Of the four types of parameters that MVsim incorporates, the association rate constant, the dissociation rate constant, and the bulk ligand concentration are directly measured or defined. The fourth type of parameter, effective ligand concentration, is computed from the three-dimensional probability density functions (PDFs) of the ligand and receptor:

$${C}_{{{\rm{eff}}}}=\frac{\int {PD}{F}_{{{\rm{ligand}}}}\left(V\right) * {PD}{F}_{{{\rm{receptor}}}}\left(V\right){dV}}{{constan}{t}_{{{\rm{normalization}}}}}$$

where V is the accessible volume and the normalization constant converts the probability into units of concentration. For a multivalent ligand or receptor, its overall PDF is represented by the convolution of PDFs of the individual binding domains and linkers that comprise it, thus incorporating biophysical properties such as domain size and linker length and rigidity. Full details of the convolution of PDFs, calculation of effective ligand concentrations, and other technical considerations in MVsim are provided in the Supplementary Information.

Experimental methods

Multivalent and multispecific receptors were constructed with the C-terminal SH3 domain of the human adaptor protein Gads and the synthetic protein Prb, as used in our earlier work23. Multivalent and multispecific ligands incorporated the SH3-binding peptide (SBP) from the Gads cognate ligand SLP-7642, as well as the synthetic designed Prb-binding DARPin, Pdar53. The valency of SLP-76 ligands was tuned without introducing significant changes in molecular weight by introducing binding-ablating alanine substitutions into individual SBP motifs. Interdomain linkers were designed to be short or long, and flexible (random coil) or rigid (alpha-helical). The DNA sequences of the receptors and ligands were synthesized as gBlocks (Integrated DNA Technologies). Receptors were introduced into pET28a (Novagen) and ligands into pMal-c5x (New England Biolabs) using standard DNA cloning methods. All proteins were recombinantly expressed in Escherichia coli BL21 cells, with AviTagged receptors biotinylated in vivo by co-transformation with GST-BirA. Detailed protein design methods, including the full amino acid sequences of each experimentally tested construct, are provided in the Supplementary Information and in Supplementary Table 1.

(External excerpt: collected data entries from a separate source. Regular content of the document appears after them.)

Lemma keep_unique_casts_frame casts k :
  casts !! k = None →
  ∀ sorted_kys unique_casts fd,
    keep_unique_casts casts sorted_kys unique_casts fd !! k = fd !! k.
Proof.
  intros Hk sorted_kys. induction sorted_kys as [|k' rest IH]; intros unique_casts fd; [done|].
  simpl. destruct (casts !! k') as [c|] eqn:Hc; [|apply IH].
  destruct (existsb _ _); rewrite IH; [done|].
  rewrite lookup_insert_ne; [done|]. intros ->. congruence.
Qed.

(** When the datasets are done with, the merged dict is changed at the
    serial numbers, at multibeam_files and survey_number, and at the keys
    of the casts. *)
Lemma finish_frame st fd k :
  finish st = Ok fd →
  is_serial_key k = false →
  k ≠ "multibeam_files"%string →
  k ≠ "survey_number"%string →
  cast_dump st !! k = None →
  fd !! k = finaldict st !! k.
Proof.
  intros Hrun Hserial Hfiles Hsurvey Hcast. unfold finish in Hrun.
  apply result_bind_Ok in Hrun as (fd1 & Hadd & [= <-]).
  rewrite keep_unique_casts_frame by done.
  assert (k ≠ "system_serial_number"%string ∧ k ≠ "secondary_system_serial_number"%string)
    as [Hs1 Hs2].
  { unfold is_serial_key in Hserial. apply orb_false_iff in Hserial as [H1 H2].
    apply String.eqb_neq in H1, H2. done. }
  assert (fd1 !! k = finaldict st !! k) as Hfd1.
  { unfold add_file_names in Hadd. destruct (fnames st); [by injection Hadd as <-|].
    run_cases. by rewrite !lookup_insert_ne. }
  destruct (survey_nums st); [done|]. by rewrite lookup_insert_ne.
Qed.

Lemma special_false k :
  special k = false →
  has_prefix 7 "install" k = false ∧ has_prefix 7 "runtime" k = false ∧
  is_serial_key k = false ∧ has_prefix 7 "profile" k = false ∧
  has_prefix 3 "min" k = false ∧ has_prefix 3 "max" k = false ∧
  k ≠ "multibeam_files"%string ∧ k ≠ "survey_number"%string.
Proof.
  unfold special. intros H. repeat (apply orb_false_iff in H as [H ?]).
  repeat split; try done; by apply String.eqb_neq.
Qed.

(** The merged dict at a key without a treatment of its own: the value it
    had, or else the first value that the items give. *)
Lemma entries_plain k :
  special k = false →
  ∀ items st st',
    entries st items = Ok st' →
    finaldict st' !! k = match finaldict st !! k with
                         | Some v => Some v
                         | None => first_given k items
                         end.
Proof.
  intros Hk. destruct (special_false k Hk) as (Hi & Hr & Hs & Hp & Hmin & Hmax & _).
  induction items as [|[k' v] items IH]; intros st st' Hrun.
  - injection Hrun as <-. by destruct (finaldict st !! k).
  - simpl in Hrun. apply result_bind_Ok in Hrun as (st1 & H1 & Hrun).
    rewrite (IH _ _ Hrun). simpl.
    destruct (String.eqb_spec k' k) as [->|Hne].
    + unfold entry in H1. rewrite Hi, Hr, Hs, Hp, Hmin, Hmax in H1. simpl in H1.
      destruct (finaldict st !! k) as [old|] eqn:Hold.
      * injection H1 as <-. by rewrite Hold.
      * injection H1 as <-. simpl. by rewrite lookup_insert_eq.
    + by rewrite (entry_frame _ _ _ _ _ H1 Hne).
Qed.

(** A key without a treatment of its own keeps the value of the first
    dataset that has it: the values of the later datasets are dropped. *)
Theorem plain_key_first_wins (all_attrs : list dict) (fd : gmap string attr) (k : string) :
  special k = false →
  combine_xr_attributes all_attrs = Ok fd →
  fd !! k = first_given k (concat all_attrs).
Proof.
  intros Hk Hrun. unfold combine_xr_attributes in Hrun.
  apply result_bind_Ok in Hrun as (st & Hentries & Hfinish).
  destruct (special_false k Hk) as (_ & _ & Hs & Hp & _ & _ & Hfiles & Hsurvey).
  rewrite (finish_frame _ _ _ Hfinish Hs Hfiles Hsurvey).
  - by rewrite (entries_plain k Hk _ _ _ Hentries).
  - by rewrite (entries_cast_dump _ _ _ _ Hentries Hp).
Qed.

Lemma plain_key_first_wins_witness :
  ∃ fd, combine_xr_attributes [line_1; line_2] = Ok fd ∧
        fd !! "survey"%string = first_given "survey" (concat [line_1; line_2]).
Proof.
  eexists. split; [reflexivity|].
  apply (plain_key_first_wins [line_1; line_2] _ "survey"); reflexivity.
Defined.

(** *** The least and the greatest of the statistics *)

Lemma has_prefix_3 (a b c : ascii) (k : string) :
  has_prefix 3 (String a (String b (String c ""))) k = true →
  ∃ s, k = String a (String b (String c s)).
Proof.
  unfold has_prefix. intros H. apply String.eqb_eq in H.
  destruct k as [|a' [|b' [|c' s]]]; simpl in H; try discriminate.
  injection H as -> -> -> _. by exists s.
Qed.
Lemma touched_usernames user now us :
  map username (touched user now us) = map username us.
Proof.
  unfold touched. rewrite map_map. apply map_ext. intros x.
  destruct (user_id x =? user_id user); reflexivity.
Qed.

Lemma touched_ids user now us :
  map user_id (touched user now us) = map user_id us.
Proof.
  unfold touched. rewrite map_map. apply map_ext. intros x.
  destruct (user_id x =? user_id user); reflexivity.
Qed.

Lemma existsb_false_filter {A} (f : A -> bool) (l : list A) :
  existsb f l = false -> filter f l = [].
Proof.
  induction l as [|x l IH]; [reflexivity|]. cbn.
  destruct (f x); cbn; [discriminate | exact IH].
Qed.

Lemma filter_none {A} (f : A -> bool) (l : list A) :
  (forall x, In x l -> f x = false) -> filter f l = [].
Proof.
  intros H. apply existsb_false_filter.
  destruct (existsb f l) eqn:E; [|reflexivity].
  apply existsb_exists in E. destruct E as (x & Hx & Hf).
  rewrite (H x Hx) in Hf. discriminate.
Qed.



(** What the primary check answers, on a consistent store. *)
Lemma authenticate_unknown u p w :
  (forall x, In x (users w) -> username x <> u) ->
  authenticate u p w = Return None w.
Proof.
  intros H. unfold authenticate, bind, gets.
  rewrite filter_none; [reflexivity|].
  intros x Hx. apply str_eqb_neq. now apply H.
Qed.



Lemma GraphicalPassword_get_none user w :
  (forall g, In g (graphical_passwords w) -> gp_user g <> user_id user) ->
  GraphicalPassword_get user w = Return None w.
Proof.
  intros H. unfold GraphicalPassword_get, bind, gets.
  rewrite filter_none; [reflexivity|].
  intros g Hg. apply Z.eqb_neq. now apply H.
Qed.

(** *** What a request can do to the two tables *)

Lemma rejected_same_tables form text w r :
  r = rejected form text w -> same_tables w (world_of r).
Proof. intros ->. repeat split. Qed.

Lemma register_request_cases request w :
  (world_of (register request w) = w /\
   forall resp w', register request w <> Return (HttpResponseRedirect resp) w')
  \/ exists u e p,
       posted request
         [(lit "username", u); (lit "email", e); (lit "password", p)].
Proof.
  destruct (str_eqb (method request) (lit "POST")) eqn:Hm.
  2:{ left. unfold register. rewrite Hm.
      split; [reflexivity | intros ? ? H; discriminate H]. }
  destruct (lookup (lit "username") (POST request)) as [u|] eqn:Hu.
  2:{ left. unfold register, bind, POST_getitem. rewrite Hm, Hu.
      split; [reflexivity | intros ? ? H; discriminate H]. }
  destruct (lookup (lit "email") (POST request)) as [e|] eqn:He.
  2:{ left. unfold register, bind, POST_getitem. rewrite Hm, Hu, He.
      split; [reflexivity | intros ? ? H; discriminate H]. }
  destruct (lookup (lit "password") (POST request)) as [p|] eqn:Hp.
  2:{ left. unfold register, bind, POST_getitem. rewrite Hm, Hu, He, Hp.
      split; [reflexivity | intros ? ? H; discriminate H]. }
  right. exists u, e, p. apply str_eqb_eq in Hm. split; [assumption|].
  repeat constructor; assumption.
Qed.

Lemma login_request_cases request w :
  (world_of (login request w) = w /\
   forall resp w', login request w <> Return (HttpResponseRedirect resp) w')
  \/ exists u p,
       posted request [(lit "username", u); (lit "password", p)].
Proof.
  destruct (str_eqb (method request) (lit "POST")) eqn:Hm.
  2:{ left. unfold login. rewrite Hm.
      split; [reflexivity | intros ? ? H; discriminate H]. }
  destruct (lookup (lit "username") (POST request)) as [u|] eqn:Hu.
  2:{ left. unfold login, bind, POST_getitem. rewrite Hm, Hu.
      split; [reflexivity | intros ? ? H; discriminate H]. }
  destruct (lookup (lit "password") (POST request)) as [p|] eqn:Hp.
  2:{ left. unfold login, bind, POST_getitem. rewrite Hm, Hu, Hp.
      split; [reflexivity | intros ? ? H; discriminate H]. }
  right. exists u, p. apply str_eqb_eq in Hm. split; [assumption|].
  repeat constructor; assumption.
Qed.

(** The credential table after a registration request, whatever the
    request and whatever the outcome: as before, or with the one new row. *)
Lemma register_credentials request w :
  graphical_passwords (world_of (register request w)) = graphical_passwords w
  \/ exists u e p h,
       posted request
         [(lit "username", u); (lit "email", e); (lit "password", p)] /\
       checks_pass u e (POST_get request (lit "graphical_password") (lit "")) w /\
       hash_image_sequence
         (POST_get request (lit "graphical_password") (lit "")) (new_salt w)
         = Some h /\
       register request w
         = Return (HttpResponseRedirect (lit "/login"))
                  (world_of (register request w)) /\
       graphical_passwords (world_of (register request w))
         = graphical_passwords w ++ [new_credential h w].
Proof.
  destruct (register_request_cases request w) as [[Hw _]|(u & e & p & Hp)].
  { left. now rewrite Hw. }
  rewrite (register_is_register_post _ u e p w Hp).
  set (g := POST_get request (lit "graphical_password") (lit "")).
  destruct (register_post_cases u e p g w) as [(text & -> & _)|[Hc ->]].
  { left. reflexivity. }
  destruct (register_create u e p g w) as [resp w'|ex w'] eqn:E.
  - apply register_create_Return in E.
    destruct E as (h & Hh & -> & _ & _ & _ & _ & Hg & _).
    right. exists u, e, p, h. cbn [world_of]. auto.
  - apply register_create_Raise in E. destruct E as (Hg & _).
    left. exact Hg.
Qed.
Definition attach_description (merged : list triple) (a : OntologyAnalyzer)
    (onto : term) : OntologyAnalyzer :=
  if negb (is_URIRef onto) then a
  else
    let ns := _get_namespace split_uri onto in
    let '(a, k) := _ensure_ns a ns in
    let labels := first_nonempty (objects merged onto RDFS_label)
                    (objects merged onto DCTERMS_title)
                    (objects merged onto DC_title) in
    let a := match labels with
             | l0 :: _ =>
                 update_stats (λ st, if truthy (OntologyStats.label st) then st
                                     else OntologyStats.set_label (str l0) st) k a
             | [] => a
             end in
    let descs := first_nonempty (objects merged onto DCTERMS_description)
                   (objects merged onto RDFS_comment)
                   (objects merged onto DC_description) in
    match descs with
    | d0 :: _ =>
        update_stats (λ st, if truthy (OntologyStats.description st) then st
                            else OntologyStats.set_description (str d0) st) k a
    | [] => a
    end.

Definition attach_descriptions_from_graph (a : OntologyAnalyzer)
    (merged_graph : Graph) : OntologyAnalyzer :=
  foldl (attach_description (graph_triples merged_graph)) a
        (subjects (graph_triples merged_graph) RDF_type OWL_Ontology).

End Xsd.

(** ** Finalization / export *)

(** [f"ns{fallback_index}"] *)
Definition ns_name (fallback_index : Z) : string := "ns" ++ pretty fallback_index.

Definition _make_short_id (ns : string) (fallback_index : Z) : string :=
  let s := Str.rstrip "/#" ns in
  match s with
  | EmptyString => ns_name fallback_index
  | _ =>
      let last := Str.last_segment "#" (Str.last_segment "/" s) in
      match Str.replace "." "_" (Str.replace "-" "_" (Str.lower last)) with
      | EmptyString => ns_name fallback_index
      | short => short
      end
  end.

(** Step 1 of [_build_id_map]: one declared (prefix, namespace) pair. *)
Definition use_prefix (a : OntologyAnalyzer) (id_map : gmap string string)
    (binding : string * string) : gmap string string :=
  let '(prefix, ns) := binding in
  match normalize_ns (Some ns) with
  | Some ns_str =>
      if truthy (Some ns_str) && bool_decide (ns_str ∈ dom (namespaces a))
         && negb (bool_decide (ns_str ∈ dom id_map))
      then <[ns_str := prefix]> id_map
      else id_map
  | None => id_map
  end.

(** Step 2 of [_build_id_map]: one namespace of [ns_list]; the state is the
    map and the counter. *)
Definition fallback_id (st : gmap string string * Z) (ns : string)
    : gmap string string * Z :=
  let '(id_map, counter) := st in
  if bool_decide (ns ∈ dom id_map) then (id_map, counter)
  else (<[ns := _make_short_id ns counter]> id_map, counter + 1).

Definition _build_id_map (a : OntologyAnalyzer) (merged_graph : Graph)
    : gmap string string :=
  let ns_list := sorted_strings (elements (dom (namespaces a))) in
  (* 1) Use RDF prefixes *)
  let id_map := foldl (use_prefix a) ∅ (graph_prefixes merged_graph) in
  (* 2) Fallback for remaining *)
  (foldl fallback_id (id_map, 1) ns_list).1.

(** [incoming]: one zero per namespace, then every reference weight added to
    its destination when the destination is a key. *)
Definition add_incoming (dst : string) (count : Z) (incoming : gmap string Z)
    : gmap string Z :=
  match incoming !! dst with
  | Some n => <[dst := n + count]> incoming
  | None => incoming
  end.

Definition incoming_of (a : OntologyAnalyzer) : gmap string Z :=
  map_fold (λ _ targets incoming, map_fold add_incoming incoming targets)
           ((λ _, 0) <$> namespaces a) (references a).

(** [outgoing] *)
Definition outgoing_of (a : OntologyAnalyzer) : gmap string Z :=
  map_imap (λ ns _, Some (sum_values (default ∅ (references a !! ns))))
           (namespaces a).

Definition make_node (a : OntologyAnalyzer) (id_map : gmap string string)
    (incoming outgoing : gmap string Z) (item : string * OntologyStats.t) : Node.t :=
  let '(ns, stats) := item in
  let node_id := id_map !!! ns in
  Node.mk node_id ns
    (if truthy (OntologyStats.label stats)
     then default "" (OntologyStats.label stats) else node_id)
    (OntologyStats.description stats)
    (OntologyStats.triples stats)
    (OntologyStats.classes stats)
    (OntologyStats.properties stats)
    (OntologyStats.individuals stats)
    (sorted_strings (elements (OntologyStats.files stats)))
    (sorted_strings (elements (default ∅ (imports a !! ns))))
    (default 0 (incoming !! ns))
    (default 0 (outgoing !! ns)).

(** [edge_map.setdefault(key, {source, target, 0, False})] followed by an
    update [f] of the entry. *)
Definition upd_edge (f : Edge.t → Edge.t) (src_id dst_id : string)
    (edge_map : gmap (string * string) Edge.t) : gmap (string * string) Edge.t :=
  let edge := default (Edge.mk src_id dst_id 0 false) (edge_map !! (src_id, dst_id)) in
  <[(src_id, dst_id) := f edge]> edge_map.

Definition add_reference_edges (id_map : gmap string string)
    (refs : gmap string (gmap string Z))
    (edge_map : gmap (string * string) Edge.t) : gmap (string * string) Edge.t :=
  map_fold (λ src_ns targets edge_map,
      let src_id := id_map !! src_ns in
      if negb (truthy src_id) then edge_map
      else
        map_fold (λ dst_ns ref_count edge_map,
            let dst_id := id_map !! dst_ns in
            if negb (truthy dst_id) then edge_map
            else upd_edge (Edge.add_count ref_count)
                   (default "" src_id) (default "" dst_id) edge_map)
          edge_map targets)
    edge_map refs.

Definition add_import_edges (id_map : gmap string string)
    (imps : gmap string (gset string))
    (edge_map : gmap (string * string) Edge.t) : gmap (string * string) Edge.t :=
  map_fold (λ src_ns dst_set edge_map,
      let src_id := id_map !! src_ns in
      if negb (truthy src_id) then edge_map
      else
        set_fold (λ dst_ns edge_map,
            let dst_id := id_map !! dst_ns in
            if negb (truthy dst_id) then edge_map
            else upd_edge Edge.set_import
                   (default "" src_id) (default "" dst_id) edge_map)
          edge_map dst_set)
    edge_map imps.

Definition rank_incoming (n : Node.t) : Ranked.t :=
  Ranked.mk (Node.id n) (Node.namespace n) (Node.label n) (Node.incoming_references n).

Definition rank_outgoing (n : Node.t) : Ranked.t :=
  Ranked.mk (Node.id n) (Node.namespace n) (Node.label n) (Node.outgoing_references n).

Section Finalization.

Variable split_uri : string → option (string * string).

(** The analyzer as [build_result_document] leaves it, and the document
    it returns. *)
Definition build_result_document (a : OntologyAnalyzer) (merged_graph : Graph)
    : OntologyAnalyzer * ResultDoc :=
  let a := attach_descriptions_from_graph split_uri a merged_graph in
  let id_map := _build_id_map a merged_graph in
  let incoming := incoming_of a in
  let outgoing := outgoing_of a in
  (* Nodes *)
  let nodes := make_node a id_map incoming outgoing <$> sorted_items (namespaces a) in
  (* Edges *)
  let edge_map := add_reference_edges id_map (references a) ∅ in
  let edge_map := add_import_edges id_map (imports a) edge_map in
  let edges := (map_to_list edge_map).*2 in
  (* Rankings *)
  let most := sorted_desc Node.incoming_references nodes in
  let largest := sorted_desc Node.outgoing_references nodes in
  (a, mkDoc nodes nodes edges (rank_incoming <$> most) (rank_outgoing <$> largest)).

End Finalization.

(** ** Keyword filter *)

(** A [metadata.yaml] record, as far as it is read: its keys, each with a
    list of strings. *)
Definition metadata : Type := gmap string (list string).

(** [set(metadata.get("keywords") or [])] *)
Definition keywords_of (meta : metadata) : gset string :=
  list_to_set (default [] (meta !! "keywords")).

(** The loop of [matches_keywords] over the patterns; the state is
    [(includes, excludes, star)]. *)
Definition classify_pattern (st : list string * list string * bool) (p : string)
    : list string * list string * bool :=
  let '(includes, excludes, star) := st in
  if bool_decide (p = "*") then (includes, excludes, true)
  else if Str.startswith "+" p then ((includes ++ [Str.tail p])%list, excludes, star)
  else if Str.startswith "-" p then (includes, (excludes ++ [Str.tail p])%list, star)
  else ((includes ++ [p])%list, excludes, star).

Definition matches_keywords (meta : metadata) (patterns : list string) : bool :=
  match patterns with
  | [] => true
  | _ =>
      let kws := keywords_of meta in
      let '(includes, excludes, star) := foldl classify_pattern ([], [], false) patterns in
      if star then negb (existsb (λ e, bool_decide (e ∈ kws)) excludes)
      else forallb (λ i, bool_decide (i ∈ kws)) includes
           && negb (existsb (λ e, bool_decide (e ∈ excludes)) (elements kws))
  end.

(** ** The command *)

(** What the file system and the parsers give for one candidate file: its
    path, the [metadata.yaml] next to it, and either the schema ([ET.parse])
    when [_looks_like_xsd] holds, or the graph ([_load_rdf_file]). *)
Inductive FileContent :=
  | XsdFile (parsed : option XsdRoot)
  | RdfFile (parsed : option (list triple)).

Record InputFile := mkFile {
  file_path : string;
  file_meta : option metadata;
  file_content : FileContent
}.

(** [merged_graph += g] *)
Definition merge_triples (merged g : list triple) : list triple :=
  (merged ++ filter (λ t, t ∉ merged) (remove_dups g))%list.

(** The keyword filtering of [analyze_ontologies]. *)
Definition keyword_filter (metadata_by_ns : gmap string metadata)
    (keywords : list string) (doc : ResultDoc) : ResultDoc :=
  match keywords with
  | [] => doc
  | _ =>
      let ok (n : Node.t) : bool :=
        matches_keywords (default ∅ (metadata_by_ns !! Node.namespace n)) keywords in
      let filtered_nodes := List.filter ok (graph_nodes doc) in
      let keep_ids : gset string := list_to_set (Node.id <$> filtered_nodes) in
      let filtered_edges :=
        List.filter (λ e, bool_decide (Edge.source e ∈ keep_ids)
                          && bool_decide (Edge.target e ∈ keep_ids))
                    (graph_edges doc) in
      mkDoc filtered_nodes filtered_nodes filtered_edges
            (most_referenced doc) (largest_consumers doc)
  end.

(** Map metadata.yaml to namespaces: the first file of the namespace that
    has a record. *)
Definition metadata_for (metadata_by_file : gmap string metadata)
    (stats : OntologyStats.t) : option metadata :=
  list_find (λ f, is_Some (metadata_by_file !! f))
            (elements (OntologyStats.files stats))
  ≫= λ '(_, f), metadata_by_file !! f.

Section Command.

Variable split_uri : string → option (string * string).

(** The body of the loop over the files; the state is
    [(merged triples, analyzer, metadata_by_file)]. *)
Definition process_file
    (st : list triple * OntologyAnalyzer * gmap string metadata) (f : InputFile)
    : list triple * OntologyAnalyzer * gmap string metadata :=
  let '(merged, a, metadata_by_file) := st in
  let metadata_by_file :=
    match file_meta f with
    | Some meta => if bool_decide (meta = ∅) then metadata_by_file
                   else <[file_path f := meta]> metadata_by_file
    | None => metadata_by_file
    end in
  match file_content f with
  | XsdFile parsed => (merged, process_xsd a (file_path f) parsed, metadata_by_file)
  | RdfFile None => (merged, a, metadata_by_file)
  | RdfFile (Some g) =>
      let merged := merge_triples merged g in
      match g with
      | [] => (merged, a, metadata_by_file)
      | _ => (merged, process_rdf_graph split_uri a (file_path f) g, metadata_by_file)
      end
  end.

(** The analyzer after all files are processed. *)
Definition run_files (files : list InputFile)
    : list triple * OntologyAnalyzer * gmap string metadata :=
  foldl process_file ([], new_analyzer, ∅) files.
(* ===== verification/Errors.v ===== *)
(** * Errors: the exceptions the service raises (domain/errors.py, domain/enums.py).

    The class hierarchy is an inductive type; [error_code], [http_status] and
    [retryable] are the class attributes, inherited where the class does not
    set them. [exn] adds the built-in exceptions the modelled code raises or
    catches. *)
From S2P Require Import Prelude.

Inductive ErrorCode : Set :=
| VALIDATION | AUTHENTICATION | AUTHORIZATION | SCOPE_DENIED | NOT_FOUND | CONFLICT
| PAYLOAD_TOO_LARGE | RATE_LIMIT | DEPENDENCY_UNAVAILABLE | TIMEOUT | CORRUPT_SOURCE
| INTERNAL.

Inductive error_class : Set :=
| MemoryServiceError | ValidationFailed | AuthenticationFailed | AuthorizationFailed
| ScopeDenied | NotFound | PayloadTooLarge | Conflict | DependencyUnavailable
| OperationTimedOut | CorruptSource | ProviderNotConfigured.

Definition error_code (c : error_class) : ErrorCode :=
  match c with
  | MemoryServiceError => INTERNAL
  | ValidationFailed => VALIDATION
  | AuthenticationFailed => AUTHENTICATION
  | AuthorizationFailed => AUTHORIZATION
  | ScopeDenied => SCOPE_DENIED
  | NotFound => NOT_FOUND
  | PayloadTooLarge => PAYLOAD_TOO_LARGE
  | Conflict => CONFLICT
  | DependencyUnavailable | ProviderNotConfigured => DEPENDENCY_UNAVAILABLE
  | OperationTimedOut => TIMEOUT
  | CorruptSource => CORRUPT_SOURCE
  end.

Definition http_status (c : error_class) : Z :=
  match c with
  | MemoryServiceError => 500
  | ValidationFailed | CorruptSource => 422
  | AuthenticationFailed => 401
  | AuthorizationFailed | ScopeDenied => 403
  | NotFound => 404
  | PayloadTooLarge => 413
  | Conflict => 409
  | DependencyUnavailable | ProviderNotConfigured => 503
  | OperationTimedOut => 504
  end.

Definition class_retryable (c : error_class) : bool :=
  match c with
  | DependencyUnavailable | ProviderNotConfigured | OperationTimedOut => true
  | _ => false
  end.

(** An exception in flight. [Service c m r] is an instance of the class [c]
    with message [m]; [r] is its [retryable] attribute, which the code may set
    on the instance; [Other] is an exception of a port or a library, by the name
    of its class. *)
Inductive exn : Set :=
| Service (c : error_class) (message : string) (retry : bool)
| ValueError (message : string)
| CacheUnavailable
| IndexError
| KeyError (message : string)
| ConnectionError (message : string)
| LookupError (message : string)
| IntegrityError
| AssertionError
| Other (name message : string).

Definition err (c : error_class) (m : string) : exn := Service c m (class_retryable c).

#[export] Instance error_class_eq_dec : EqDecision error_class.
Proof. solve_decision. Defined.
#[export] Instance exn_eq_dec : EqDecision exn.
Proof. solve_decision. Defined.

Abbreviation prog S A := (M exn S A).
Abbreviation res A := (outcome exn A).

(** [with contextlib.suppress(CacheUnavailable)] and
    [except CacheUnavailable: return d]. *)
Definition suppress_cache {S A} (d : A) (m : prog S A) : prog S A :=
  try m (λ e, match e with
              | CacheUnavailable => Some (ret d)
              | _ => None
              end).

(** The exception of a run, if it ended with one. *)
Definition raised {A} (r : res A) : option exn :=
  match r with
  | Ok _ => None
  | Raise e => Some e
  end.

(** Facts of a concrete run, decided by evaluation. *)
Lemma ran {S A} (f : A → bool) (r : res A * S) :
  match fst r with Ok a => f a | Raise _ => false end = true → ∃ a, r = (Ok a, snd r) ∧ f a = true.
Proof. destruct r as [[a|e] s]; [|done]. intros Hf. by exists a. Qed.

(** [type(exc).__name__]. *)
Definition class_name (c : error_class) : string :=
  match c with
  | MemoryServiceError => "MemoryServiceError"
  | ValidationFailed => "ValidationFailed"
  | AuthenticationFailed => "AuthenticationFailed"
  | AuthorizationFailed => "AuthorizationFailed"
  | ScopeDenied => "ScopeDenied"
  | NotFound => "NotFound"
  | PayloadTooLarge => "PayloadTooLarge"
  | Conflict => "Conflict"
  | DependencyUnavailable => "DependencyUnavailable"
  | OperationTimedOut => "OperationTimedOut"
  | CorruptSource => "CorruptSource"
  | ProviderNotConfigured => "ProviderNotConfigured"
  end.

Definition exn_name (e : exn) : string :=
  match e with
  | Service c _ _ => class_name c
  | ValueError _ => "ValueError"
  | KeyError _ => "KeyError"
  | ConnectionError _ => "ConnectionError"
  | CacheUnavailable => "CacheUnavailable"
  | IndexError => "IndexError"
  | AssertionError => "AssertionError"
  | LookupError _ => "LookupError"
  | IntegrityError => "IntegrityError"
  | Other name _ => name
  end.

(** [str(exc)]. *)
Definition exn_message (e : exn) : string :=
  match e with
  | Service _ m _ | ValueError m | KeyError m | ConnectionError m | LookupError m | Other _ m => m
  | CacheUnavailable | IndexError | AssertionError | IntegrityError => ""
  end.

(** [f"{type(exc).__name__}: {exc}"]. *)
Definition exn_text (e : exn) : string := exn_name e +:+ ": " +:+ exn_message e.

Association and dissociation kinetics between ligand and receptor constructs were quantified by surface plasmon resonance (SPR) measurements on a Biacore S200 instrument. CM5 sensor chips were first conjugated with NeutrAvidin and were then used to immobilize ~30 RUs of biotinylated receptor. In addition to this low receptor surface density, a high ligand flow rate (75 µl/min) was used to minimize mass-transfer effects. All binding measurements were performed at 25 °C in a running buffer of HBS-EP+ (10 mM HEPES, 150 mM NaCl, 3 mM EDTA, 0.05% Tween-20, pH 7.4). Additional details of the SPR experiments are provided in the Supplementary Information.

Documentation

A full set of version release notes, instructions, user tutorial, and annotated model source code are available on the MVsim homepage at https://sarkarlab.github.io/MVsim/.

Reporting summary

Further information on research design is available in the Nature Research Reporting Summary linked to this article.